▸ **PROBLEM STATEMENT**
Among the entries below, please show each line that carries the word "Epos".

▸ **DATA PROVIDED**
(** The two loops of [FindImp]; the first one also reads the hash sixteen rows ahead. *)
Lemma prefetch_loop_ok bf bs num_rows hashes s l cap (n := Z.to_nat (num_rows - kPrefetchIterations)) :
  bf_ok bf bs → num_rows ≤ Z.of_nat (length hashes) → num_rows ≤ 2 ^ 32 →
  sel_is s l cap → (length l + n ≤ cap)%nat →
  ∃ s', ofold (λ s i,
      let* _ := deref (hashes !! Z.to_nat (i + kPrefetchIterations)) in
      let* h := deref (hashes !! Z.to_nat i) in
      let* result := Find masks_ bf h in
      record_result s i result) (seqZ 0 (num_rows - kPrefetchIterations)) s = Ret s' ∧
    sel_is s' (l ++ positions (hit bf bs hashes) 0 (Z.of_nat n)) cap.
Proof.
  intros Hok Hn Hw Hs Hcap.
  assert (seqZ 0 (num_rows - kPrefetchIterations) = seqZ 0 (Z.of_nat n)) as ->.
  { unfold n. destruct (Z.lt_ge_cases (num_rows - kPrefetchIterations) 0); [by rewrite !seqZ_nil by lia|f_equal; lia]. }
  subst n. unfold kPrefetchIterations in *.
  edestruct (record_loop (λ s i,
      let* _ := deref (hashes !! Z.to_nat (i + 16)) in
      let* h := deref (hashes !! Z.to_nat i) in
      let* result := Find masks_ bf h in record_result s i result)
    (hit bf bs hashes) 0 cap (Z.to_nat (num_rows - 16)) 0 l s) as (s1 & -> & Hs1); [|done|lia|lia|lia|].
  { intros s0 i Hi. rewrite (lookup_blk hashes (i + 16)), (lookup_blk hashes i) by lia. orun.
    rewrite (Find_find_in masks_ bf bs) by done. by rewrite Z.add_0_r. }
  exists s1. split; [done|]. by rewrite positions_shift in Hs1.
Qed.

Lemma scalar_loop_ok bf bs num_rows d q hashes s l cap :
  bf_ok bf bs → 0 ≤ q ≤ num_rows → num_rows ≤ Z.of_nat (length hashes) → 0 ≤ d → d + num_rows ≤ 2 ^ 32 →
  sel_is s l cap → (length l + Z.to_nat (num_rows - q) ≤ cap)%nat →
  ∃ s', ofold (λ s i,
      let* h := deref (hashes !! Z.to_nat i) in
      let* result := Find masks_ bf h in
      record_result s (i + d) result) (seqZ q (num_rows - q)) s = Ret s' ∧
    sel_is s' (l ++ (Z.add d <$> positions (hit bf bs hashes) q (num_rows - q))) cap.
Proof.
  intros Hok Hq Hn Hd Hw Hs Hcap.
  edestruct (record_loop (λ s i, let* h := deref (hashes !! Z.to_nat i) in
      let* result := Find masks_ bf h in record_result s (i + d) result)
    (hit bf bs hashes) (Z.to_nat d) cap (Z.to_nat (num_rows - q)) q l s) as (s' & E & Hs'); [|done|lia|lia|lia|].
  { intros s0 i Hi. rewrite Z2Nat.id, (lookup_blk hashes i) by lia. orun.
    by rewrite (Find_find_in masks_ bf bs) by done. }
  rewrite !Z2Nat.id in * by lia. by exists s'.
Qed.

Lemma FindImp_ok bf bs num_rows d hashes s l cap pf :
  bf_ok bf bs → 0 ≤ num_rows ≤ Z.of_nat (length hashes) → 0 ≤ d → d + num_rows ≤ 2 ^ 32 →
  (pf && UsePrefetch bf = true → d = 0) →
  sel_is s l cap → (length l + Z.to_nat num_rows ≤ cap)%nat →
  ∃ s', FindImp masks_ bf num_rows d hashes s pf = Ret s' ∧
    sel_is s' (l ++ (Z.add d <$> positions (hit bf bs hashes) 0 num_rows)) cap.
Proof.
  intros Hok Hn Hd Hw Hpf Hs Hcap. unfold FindImp.
  destruct (pf && UsePrefetch bf); cycle 1.
  { orun. change (if 0 <? 0 then 0 else 0) with 0. 
    edestruct (scalar_loop_ok bf bs num_rows d 0) as (s' & -> & Hs'); [done|lia|lia|lia|lia|done|lia|].
    rewrite Z.sub_0_r in Hs'. by exists s'. }
  rewrite Hpf by done. assert (0 ≤ kPrefetchIterations) by done.
  set (n := Z.to_nat (num_rows - kPrefetchIterations)). assert (Z.of_nat n ≤ num_rows) by lia.
  destruct (prefetch_loop_ok bf bs num_rows hashes s l cap) as (s1 & -> & Hs1); [done|lia|lia|done|lia|]. orun. fold n in Hs1.
  assert ((if num_rows - kPrefetchIterations <? 0 then 0 else num_rows - kPrefetchIterations) = Z.of_nat n) as ->.
  { subst n. destruct (Z.ltb_spec (num_rows - kPrefetchIterations) 0); lia. }
  pose proof (positions_length (hit bf bs hashes) 0 (Z.of_nat n)).
  edestruct (scalar_loop_ok bf bs num_rows 0 (Z.of_nat n)) as (s' & -> & Hs');
    [done|lia|lia|lia|lia|done|rewrite length_app; lia|].
  exists s'. split; [done|]. rewrite positions_shift, Z.add_0_l in Hs'.
  rewrite positions_shift, Z.add_0_l.
  replace num_rows with (Z.of_nat n + (num_rows - Z.of_nat n)) at 1 by lia.
  rewrite positions_app, app_assoc by lia. done.
Qed.

Lemma hit_drop bf bs hashes d p :
  0 ≤ d → 0 ≤ p → hit bf bs (drop (Z.to_nat d) hashes) p = hit bf bs hashes (d + p).
Proof.
  intros. unfold hit, blk, byte_at. rewrite lookup_drop. by replace (Z.to_nat (d + p)) with (Z.to_nat d + Z.to_nat p)%nat by lia.
Qed.

Lemma FindBatch_ok flags bf bs num_rows hashes s l cap pf :
  bf_ok bf bs → 0 ≤ num_rows ≤ Z.of_nat (length hashes) → num_rows ≤ 2 ^ 32 →
  sel_is s l cap → (length l + Z.to_nat num_rows ≤ cap)%nat →
  ∃ s', FindBatch masks_ flags bf num_rows hashes s pf = Ret s' ∧
    sel_is s' (l ++ positions (hit bf bs hashes) 0 num_rows) cap.
Proof.
  intros Hok Hn Hw Hs Hcap. unfold FindBatch. destruct (_ && negb _) eqn:Evec; cycle 1.
  { orun. rewrite Z.sub_0_r. change (drop (Z.to_nat 0) hashes) with hashes.
    destruct (FindImp_ok bf bs num_rows 0 hashes s l cap pf) as (s' & -> & Hs'); [done|lia|lia|lia|done|done|done|].
    exists s'. split; [done|]. by rewrite positions_shift in Hs'. }
  apply andb_prop in Evec as [Epf _]. apply negb_true_iff in Epf.
  destruct (Find_avx2_ok masks_ masks_good bf bs hashes num_rows Hok Hn) as (rbv & -> & Hl & Hb & Hbit). orun.
  pose proof (Z_div_mod_eq_full num_rows 8). pose proof (Z.mod_pos_bound num_rows 8 ltac:(lia)).
  pose proof (Z_div_mod_eq_full num_rows 64). pose proof (Z.mod_pos_bound num_rows 64 ltac:(lia)).
  set (m := num_rows / 8) in *. set (words := num_rows / 64 + 1).
  assert (positions (bit_at rbv) 0 (64 * words) = positions (hit bf bs hashes) 0 (8 * m)) as Epos.
  { replace (64 * words) with (8 * m + (64 * words - 8 * m)) by lia. rewrite positions_app by lia.
    rewrite (positions_none (bit_at rbv) (0 + 8 * m)), app_nil_r.
    - apply positions_ext. intros p Hp. rewrite Hbit by lia. by rewrite (proj2 (Z.ltb_lt _ _)) by lia.
    - intros p Hp. rewrite Hbit by lia. by rewrite (proj2 (Z.ltb_ge _ _)) by lia. }
  pose proof (positions_length (hit bf bs hashes) 0 (8 * m)).
  pose proof (decode_loop rbv cap (Z.to_nat words) 0 l s Hs Hb) as Hdec.
  rewrite Z.mul_0_r, Z2Nat.id, Epos in Hdec by lia.
  destruct Hdec as (s1 & -> & Hs1); [lia|rewrite Hl; lia|lia| |].
  { intros p Hp. destruct (Z.lt_ge_cases p 0); [lia|]. rewrite Hbit in Hp by done.
    apply andb_prop in Hp as [Hp%Z.ltb_lt _]. lia. }
  orun.
  replace (num_rows - num_rows mod 8) with (8 * m) by lia.
  rewrite (Z.mul_comm 8 m), Z.mod_mul, Z.sub_0_r, (Z.mul_comm m 8) by lia.
  edestruct (FindImp_ok bf bs (num_rows - 8 * m) (8 * m)) as (s' & -> & Hs');
    [done|rewrite length_drop; lia|lia|lia|congruence|done|rewrite length_app; lia|].
  exists s'. split; [done|]. rewrite <-app_assoc in Hs'.
  rewrite (positions_ext (hit bf bs (drop _ _)) (λ p, hit bf bs hashes (8 * m + p))) in Hs'
    by (intros; apply hit_drop; lia).
  rewrite positions_shift, Z.add_0_r in Hs'.
  pose proof (positions_app (hit bf bs hashes) 0 (8 * m) (num_rows - 8 * m)) as Eapp.
  rewrite Z.add_0_l in Eapp. rewrite <-Eapp in Hs' by lia.
  by replace (8 * m + (num_rows - 8 * m)) with num_rows in Hs' by lia.
Qed.
End LookupFacts.

Lemma positions_sorted f a n : StronglySorted Z.lt (positions f a n).
Proof.
  destruct (Z.lt_ge_cases n 0) as [|Hn]; [rewrite positions_none by lia; constructor|].
  rewrite <-(Z2Nat.id n Hn). clear Hn. generalize (Z.to_nat n). clear n. intros n. revert a.
  induction n as [|n IH]; intros a; [rewrite positions_none by lia; constructor|].
  rewrite positions_cons by lia. replace (Z.pred (Z.of_nat (S n))) with (Z.of_nat n) by lia.
  destruct (f a); [|apply IH]. constructor; [apply IH|].
  apply Forall_forall. intros p. rewrite elem_of_positions. lia.
Qed.

(** C28: lookup of a batch.  Whatever the hardware flags and the prefetch
    setting, [Find] of a batch of at most [2^32] rows fills the selection
    vector with exactly the rows whose hash the filter accepts, in increasing
    order, without any access out of bounds. *)
Theorem batch_find_selects_hits `{ArrowBitsOk} (masks_ : list Z) (flags : Z) (bf : BlockedBloomFilter)
    (bs : list Z) (num_rows : Z) (hashes sel : list Z) (enable_prefetch : bool) :
  masks_ok masks_ → bf_ok bf bs → 0 ≤ num_rows ≤ Z.of_nat (length hashes) →
  num_rows ≤ Z.of_nat (length sel) → num_rows ≤ 2 ^ 32 →
  ∃ s rows, FindBatch masks_ flags bf num_rows hashes (mkSel sel 0) enable_prefetch = Ret s ∧
    s.(result_count) = Z.of_nat (length rows) ∧ take (length rows) s.(sel_vector) = rows ∧
    StronglySorted Z.lt rows ∧
    ∀ p, p ∈ rows ↔ 0 ≤ p < num_rows ∧ ∃ h, hashes !! Z.to_nat p = Some h ∧ Find masks_ bf h = Ret true.
Proof.
  intros Hm Hok Hn Hsel Hw.
  destruct (FindBatch_ok masks_ Hm flags bf bs num_rows hashes (mkSel sel 0) [] (length sel) enable_prefetch)
    as (s & HF & _ & Hc & k & Hk); [done|done|done| |cbn [length]; lia|].
  { split_and!; [done|done|apply prefix_nil]. }
  cbn [app] in *. eexists s, _. split_and!; [done|exact Hc|rewrite Hk; apply take_app_length|apply positions_sorted|].
  intros p. rewrite elem_of_positions, Z.add_0_l. unfold hit. split.
  - intros [Hp Hf]. split; [done|]. exists (blk hashes p). split; [apply lookup_blk; lia|].
    by rewrite (Find_find_in masks_ bf bs), Hf by done.
  - intros (Hp & h & Hh & HF'). split; [done|]. rewrite (blk_lookup _ _ _ Hh).
    rewrite (Find_find_in masks_ bf bs) in HF' by done. by injection HF'.
Qed.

▸ **RESPONSE AREA**
  assert (positions (bit_at rbv) 0 (64 * words) = positions (hit bf bs hashes) 0 (8 * m)) as Epos.
  rewrite Z.mul_0_r, Z2Nat.id, Epos in Hdec by lia.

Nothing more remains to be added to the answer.